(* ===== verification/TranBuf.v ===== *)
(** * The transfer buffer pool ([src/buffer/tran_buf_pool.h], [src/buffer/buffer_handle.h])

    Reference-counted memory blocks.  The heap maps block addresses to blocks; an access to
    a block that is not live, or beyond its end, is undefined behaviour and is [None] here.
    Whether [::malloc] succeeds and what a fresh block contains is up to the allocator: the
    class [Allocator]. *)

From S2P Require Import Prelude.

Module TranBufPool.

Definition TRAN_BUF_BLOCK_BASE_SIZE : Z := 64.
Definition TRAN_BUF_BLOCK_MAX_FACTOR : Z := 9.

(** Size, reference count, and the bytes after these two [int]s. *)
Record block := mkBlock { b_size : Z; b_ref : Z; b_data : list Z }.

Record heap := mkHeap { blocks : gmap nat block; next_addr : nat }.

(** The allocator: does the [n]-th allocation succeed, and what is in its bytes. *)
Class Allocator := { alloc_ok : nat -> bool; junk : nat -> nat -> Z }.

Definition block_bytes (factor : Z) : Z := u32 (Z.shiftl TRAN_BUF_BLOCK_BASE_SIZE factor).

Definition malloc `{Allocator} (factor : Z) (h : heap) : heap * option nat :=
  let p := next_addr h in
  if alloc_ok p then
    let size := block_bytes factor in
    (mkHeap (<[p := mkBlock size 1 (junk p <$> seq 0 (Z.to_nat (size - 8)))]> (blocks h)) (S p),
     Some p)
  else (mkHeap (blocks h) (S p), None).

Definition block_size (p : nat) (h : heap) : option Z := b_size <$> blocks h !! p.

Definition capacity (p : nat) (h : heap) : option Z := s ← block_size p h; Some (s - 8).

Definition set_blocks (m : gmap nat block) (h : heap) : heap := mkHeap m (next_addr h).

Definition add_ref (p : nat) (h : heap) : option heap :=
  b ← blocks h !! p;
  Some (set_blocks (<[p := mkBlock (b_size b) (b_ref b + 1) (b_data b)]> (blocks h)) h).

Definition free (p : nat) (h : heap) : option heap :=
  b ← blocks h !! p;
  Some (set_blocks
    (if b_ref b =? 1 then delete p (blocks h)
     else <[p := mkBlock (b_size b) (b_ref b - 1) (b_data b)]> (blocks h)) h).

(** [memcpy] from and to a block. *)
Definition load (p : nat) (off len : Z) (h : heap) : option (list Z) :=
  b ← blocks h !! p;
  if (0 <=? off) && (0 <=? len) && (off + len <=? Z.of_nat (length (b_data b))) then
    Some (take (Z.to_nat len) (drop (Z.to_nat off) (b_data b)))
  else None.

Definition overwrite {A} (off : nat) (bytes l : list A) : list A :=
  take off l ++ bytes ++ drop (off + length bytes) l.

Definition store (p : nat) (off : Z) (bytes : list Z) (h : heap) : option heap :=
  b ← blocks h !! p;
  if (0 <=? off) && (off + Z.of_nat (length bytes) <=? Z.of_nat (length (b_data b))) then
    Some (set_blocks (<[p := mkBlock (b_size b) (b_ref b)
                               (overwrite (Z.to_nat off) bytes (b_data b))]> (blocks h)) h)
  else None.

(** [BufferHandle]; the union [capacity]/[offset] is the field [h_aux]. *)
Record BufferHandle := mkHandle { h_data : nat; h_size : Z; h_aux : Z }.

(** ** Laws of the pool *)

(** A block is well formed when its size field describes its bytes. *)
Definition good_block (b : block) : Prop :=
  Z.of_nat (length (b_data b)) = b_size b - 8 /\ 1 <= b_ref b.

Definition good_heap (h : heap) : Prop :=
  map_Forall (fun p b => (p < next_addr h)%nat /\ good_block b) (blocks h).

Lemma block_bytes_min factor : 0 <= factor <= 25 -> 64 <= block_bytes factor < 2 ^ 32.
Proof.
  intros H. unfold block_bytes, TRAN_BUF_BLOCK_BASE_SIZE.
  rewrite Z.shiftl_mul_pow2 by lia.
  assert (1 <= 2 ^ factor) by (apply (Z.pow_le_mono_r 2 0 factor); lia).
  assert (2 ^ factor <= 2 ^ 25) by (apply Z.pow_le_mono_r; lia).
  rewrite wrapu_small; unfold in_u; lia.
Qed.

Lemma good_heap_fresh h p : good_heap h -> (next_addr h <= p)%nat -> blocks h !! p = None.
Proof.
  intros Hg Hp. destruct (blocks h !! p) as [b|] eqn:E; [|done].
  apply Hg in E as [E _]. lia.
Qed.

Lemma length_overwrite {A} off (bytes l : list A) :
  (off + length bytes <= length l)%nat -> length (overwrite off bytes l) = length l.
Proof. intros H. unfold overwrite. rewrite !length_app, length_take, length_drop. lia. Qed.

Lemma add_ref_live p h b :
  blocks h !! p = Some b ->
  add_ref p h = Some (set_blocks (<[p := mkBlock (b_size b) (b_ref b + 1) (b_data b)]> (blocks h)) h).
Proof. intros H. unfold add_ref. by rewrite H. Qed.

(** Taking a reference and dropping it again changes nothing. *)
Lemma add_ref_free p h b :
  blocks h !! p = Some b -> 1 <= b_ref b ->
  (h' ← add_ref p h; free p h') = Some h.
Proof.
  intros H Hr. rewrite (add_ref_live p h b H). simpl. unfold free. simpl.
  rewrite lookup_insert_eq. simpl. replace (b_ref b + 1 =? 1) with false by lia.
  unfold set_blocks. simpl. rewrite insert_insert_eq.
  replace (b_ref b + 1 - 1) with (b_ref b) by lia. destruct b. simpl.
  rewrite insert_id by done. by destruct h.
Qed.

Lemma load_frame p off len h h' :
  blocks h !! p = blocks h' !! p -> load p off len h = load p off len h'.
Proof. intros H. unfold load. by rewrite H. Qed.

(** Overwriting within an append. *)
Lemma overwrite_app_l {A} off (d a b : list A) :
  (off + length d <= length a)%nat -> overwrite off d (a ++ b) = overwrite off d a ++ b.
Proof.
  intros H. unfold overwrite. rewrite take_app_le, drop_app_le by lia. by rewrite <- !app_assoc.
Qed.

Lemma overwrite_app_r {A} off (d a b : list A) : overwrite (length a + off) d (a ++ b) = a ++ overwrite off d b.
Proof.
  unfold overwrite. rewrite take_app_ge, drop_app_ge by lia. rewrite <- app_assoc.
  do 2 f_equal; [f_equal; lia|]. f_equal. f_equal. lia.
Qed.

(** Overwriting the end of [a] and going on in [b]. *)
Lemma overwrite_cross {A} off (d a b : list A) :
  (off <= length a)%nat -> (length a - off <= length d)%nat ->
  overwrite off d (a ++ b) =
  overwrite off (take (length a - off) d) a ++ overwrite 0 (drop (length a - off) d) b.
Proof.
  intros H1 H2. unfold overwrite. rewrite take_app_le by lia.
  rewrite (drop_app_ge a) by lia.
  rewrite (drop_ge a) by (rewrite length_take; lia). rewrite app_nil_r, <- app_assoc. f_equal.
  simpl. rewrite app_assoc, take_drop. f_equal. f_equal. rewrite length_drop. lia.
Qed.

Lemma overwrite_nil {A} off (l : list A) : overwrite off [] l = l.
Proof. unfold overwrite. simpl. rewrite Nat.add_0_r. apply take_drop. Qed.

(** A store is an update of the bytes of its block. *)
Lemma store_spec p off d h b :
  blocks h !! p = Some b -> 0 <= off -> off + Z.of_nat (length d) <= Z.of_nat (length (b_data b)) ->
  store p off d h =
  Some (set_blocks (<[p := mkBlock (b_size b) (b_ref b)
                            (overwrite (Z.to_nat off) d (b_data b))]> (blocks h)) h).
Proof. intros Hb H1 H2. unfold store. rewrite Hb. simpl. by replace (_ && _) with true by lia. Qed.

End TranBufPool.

**Assignment:** Look through the entries. Copy out each line with "BufferHandle" in it.

**Answer below:**
(** [BufferHandle]; the union [capacity]/[offset] is the field [h_aux]. *)
Record BufferHandle := mkHandle { h_data : nat; h_size : Z; h_aux : Z }.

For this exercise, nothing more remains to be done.